On 29 June 2010, the government of the Republic of China signed the Cross-Strait Economic Cooperation Framework Agreement (ECFA) in Chongqing. President Ma Ying-jeou and Premier Liu Shao-Hsuan viewed the agreement as a key policy to boost Taiwan's economic development. The "No Haste, Be Patient" approach was considered effectively suspended following the signing. However, after the outbreak of the Sunflower Student Movement in 2014, cross-strait exchanges came to an abrupt halt.

== A lost or apocryphal story ==
According to an apocryphal account, the phrase "No haste, be patient" originated as a motto given by Emperor Kangxi to his fourth son, Yinzhen, who later became Emperor Yongzheng of the Qing dynasty.

In 1996, President Lee Teng-hui used the phrase "quit haste and use patience" for the first time in a speech at the National Operators' Conference to describe his vision for the Republic of China's economic policy towards mainland China. Reportedly, the organisers of the conference—known as HD—were frustrated by Lee's reluctance to attend due to their interest in investing in mainland China.

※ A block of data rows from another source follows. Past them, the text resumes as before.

Inductive AgentPhase : Type :=
| IDLE | PLANNING | EXECUTING | SEARCHING | SCRAPING | EXPANDING
| CRITIQUING | SYNTHESIZING | RECOVERING | COMPLETED | FAILED.

(** [ThoughtStep]: the timestamp is kept as a number of milliseconds and a
    tool call as its dictionary of string fields. *)
Record ThoughtStep : Type := mkThoughtStep {
  step_id : string;
  phase : AgentPhase;
  timestamp : Z;
  thought : string;
  action : option string;
  observation : option string;
  tool_calls : list (gmap string string);
  tokens_used : Z;
  duration_ms : Z
}.

(** [AgentState], with the defaults of the class in [new_state].  A score,
    a Python float, is kept as the number of thousandths. *)
Record AgentState : Type := mkAgentState {
  task_id : string;
  original_command : string;
  current_phase : AgentPhase;
  thought_chain : list ThoughtStep;
  discovered_keywords : list string;
  pending_searches : list string;
  collected_data : list (gmap string string);
  credibility_scores : gmap string Z;
  total_tokens : Z;
  error_count : Z;
  max_steps : Z;
  current_step : Z
}.

Definition new_state (tid command : string) : AgentState :=
  {| task_id := tid; original_command := command; current_phase := PLANNING;
     thought_chain := []; discovered_keywords := []; pending_searches := [];
     collected_data := []; credibility_scores := ∅; total_tokens := 0;
     error_count := 0; max_steps := 10; current_step := 0 |}.

Definition set_current_step (n : Z) (s : AgentState) : AgentState :=
  {| task_id := task_id s; original_command := original_command s;
     current_phase := current_phase s; thought_chain := thought_chain s;
     discovered_keywords := discovered_keywords s;
     pending_searches := pending_searches s;
     collected_data := collected_data s;
     credibility_scores := credibility_scores s;
     total_tokens := total_tokens s; error_count := error_count s;
     max_steps := max_steps s; current_step := n |}.

Definition set_pending_searches (q : list string) (s : AgentState) : AgentState :=
  {| task_id := task_id s; original_command := original_command s;
     current_phase := current_phase s; thought_chain := thought_chain s;
     discovered_keywords := discovered_keywords s;
     pending_searches := q;
     collected_data := collected_data s;
     credibility_scores := credibility_scores s;
     total_tokens := total_tokens s; error_count := error_count s;
     max_steps := max_steps s; current_step := current_step s |}.

Definition set_discovered_keywords (d : list string) (s : AgentState)
  : AgentState :=
  {| task_id := task_id s; original_command := original_command s;
     current_phase := current_phase s; thought_chain := thought_chain s;
     discovered_keywords := d;
     pending_searches := pending_searches s;
     collected_data := collected_data s;
     credibility_scores := credibility_scores s;
     total_tokens := total_tokens s; error_count := error_count s;
     max_steps := max_steps s; current_step := current_step s |}.
Record t := {
  entity : Entity;
  enabled : bool;
  _type : string;
  _model : option nat;
  _castShadows : bool;
  _receiveShadows : bool;
  _isStatic : bool;
  _lightmapped : bool;
  _customAabb : option nat;
  _layers : list nat;
  _clonedModel : bool
}.

Inductive effect :=
| ErrorMultipleOwners
| LayerRemoveMeshInstances (layer model : nat)
| LayerAddMeshInstances (layer model : nat)
| EntityRemoveChild (owner : string) (node : nat)
| EntityAddChild (owner : string) (node : nat)
| ModelDestroy (model : nat)
| AnimationSetModel (owner : string) (model : nat)
| AnimRebind (owner : string)
| AnimResetStateGraph (owner : string)
| SetMapping (owner : string)
| UnsetMaterialEvents (owner : string).
(** * blockchain.py: a shallow embedding and its specification

    The Python module is embedded function by function.  Python objects that
    are only ever read (outputs, inputs, transactions, blocks) are records;
    the UTXO dictionaries, which are copied, mutated and shared between the
    chain index and the validators, live in an explicit store and are passed
    around by reference.  Exceptions are an explicit result, so that "returns
    False" and "raises" stay different outcomes, as they are for a caller. *)

From Stdlib Require Import ZArith List Lia Strings.Byte Strings.String Floats.SpecFloat.
From stdpp Require Import base option list gmap.
Local Open Scope Z_scope.

(** ** Exceptions and results *)

(** The built-in exceptions the module can raise, and [ScriptError] for
    whatever else a constraint script raises. *)
Inductive exn :=
| KeyError | TypeError | IndexError | OverflowError | ZeroDivisionError | ValueError
| AssertionError | AttributeError
| ScriptError (code : Z).

Inductive outcome (A : Type) :=
| Ok (a : A)
| Raise (e : exn).
Arguments Ok {A} a.
Arguments Raise {A} e.

#[global] Instance outcome_ret : MRet outcome := @Ok.
#[global] Instance outcome_bind : MBind outcome := fun A B f m =>
  match m with
  | Ok a => f a
  | Raise e => Raise e
  end.

(** Code that reads or writes mutable objects threads a store [S]; a raised
    exception keeps the writes made before it, as in Python. *)
Definition M (S A : Type) : Type := S -> outcome A * S.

However, Lee changed his mind the night before the event and instructed his secretary, Su Chi-cheng, to prepare a speech.

Su, under time pressure, reportedly drafted the speech at home overnight. Drawing from his conversation with Lee and in need of a suitable phrase, he allegedly referred to an idiom dictionary on his desk and included the line "Do not be in a hurry, have patience" in the final draft. Due to the rushed circumstances, the origin of the phrase was not verified, and the inclusion of "No haste, be patient" may have been a coincidental creation by Su.